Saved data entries
------------------------------

(* ===== verification/Migrate.v ===== *)
(** * Schema migrations

    [internal/migrate]: the registry, the ledger, and the runner that applies and
    reverts migrations.  What a SQL statement does to the schema is the database
    engine's: [run_sql] and the catalog query [table_present] are parameters.  The
    ledger table is kept in key order, which is the order it is selected in.  Every
    statement, and beginning and committing a transaction, can fail ([m_faults]). *)

From stdpp Require Import sorting.
From S2P Require Import Prelude DomainErrors GoLib Domain Sha256 Database.

Open Scope Z_scope.

(** ** Data *)

(** src/internal/migrate/migrate.go:18-29, Engine *)
Inductive Engine := EngineSQLite | EnginePostgres | EngineOther (s : gostring).

#[export] Instance Engine_eq_dec : EqDecision Engine.
Proof. solve_decision. Defined.

(** src/internal/migrate/migrate.go:31-39, Engine.Valid *)
Definition Engine_Valid (e : Engine) : bool := match e with EngineOther _ => false | _ => true end.

(** src/internal/migrate/migration.go:5-14, Steps *)
Record Steps := MkSteps { Steps_SQLite : list gostring; Steps_Postgres : list gostring }.

(** src/internal/migrate/migration.go:16-26, Steps.forEngine *)
Definition forEngine (s : Steps) (e : Engine) : list gostring :=
  match e with
  | EngineSQLite => Steps_SQLite s
  | EnginePostgres => Steps_Postgres s
  | EngineOther _ => []
  end.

------------------------------

Could you reproduce all of the entries exactly as they appear?

(* ===== verification/Migrate.v ===== *)
(** * Schema migrations

    [internal/migrate]: the registry, the ledger, and the runner that applies and
    reverts migrations.  What a SQL statement does to the schema is the database
    engine's: [run_sql] and the catalog query [table_present] are parameters.  The
    ledger table is kept in key order, which is the order it is selected in.  Every
    statement, and beginning and committing a transaction, can fail ([m_faults]). *)

From stdpp Require Import sorting.
From S2P Require Import Prelude DomainErrors GoLib Domain Sha256 Database.

Open Scope Z_scope.

(** ** Data *)

(** src/internal/migrate/migrate.go:18-29, Engine *)
Inductive Engine := EngineSQLite | EnginePostgres | EngineOther (s : gostring).

#[export] Instance Engine_eq_dec : EqDecision Engine.
Proof. solve_decision. Defined.

(** src/internal/migrate/migrate.go:31-39, Engine.Valid *)
Definition Engine_Valid (e : Engine) : bool := match e with EngineOther _ => false | _ => true end.

(** src/internal/migrate/migration.go:5-14, Steps *)
Record Steps := MkSteps { Steps_SQLite : list gostring; Steps_Postgres : list gostring }.

(** src/internal/migrate/migration.go:16-26, Steps.forEngine *)
Definition forEngine (s : Steps) (e : Engine) : list gostring :=
  match e with
  | EngineSQLite => Steps_SQLite s
  | EnginePostgres => Steps_Postgres s
  | EngineOther _ => []
  end.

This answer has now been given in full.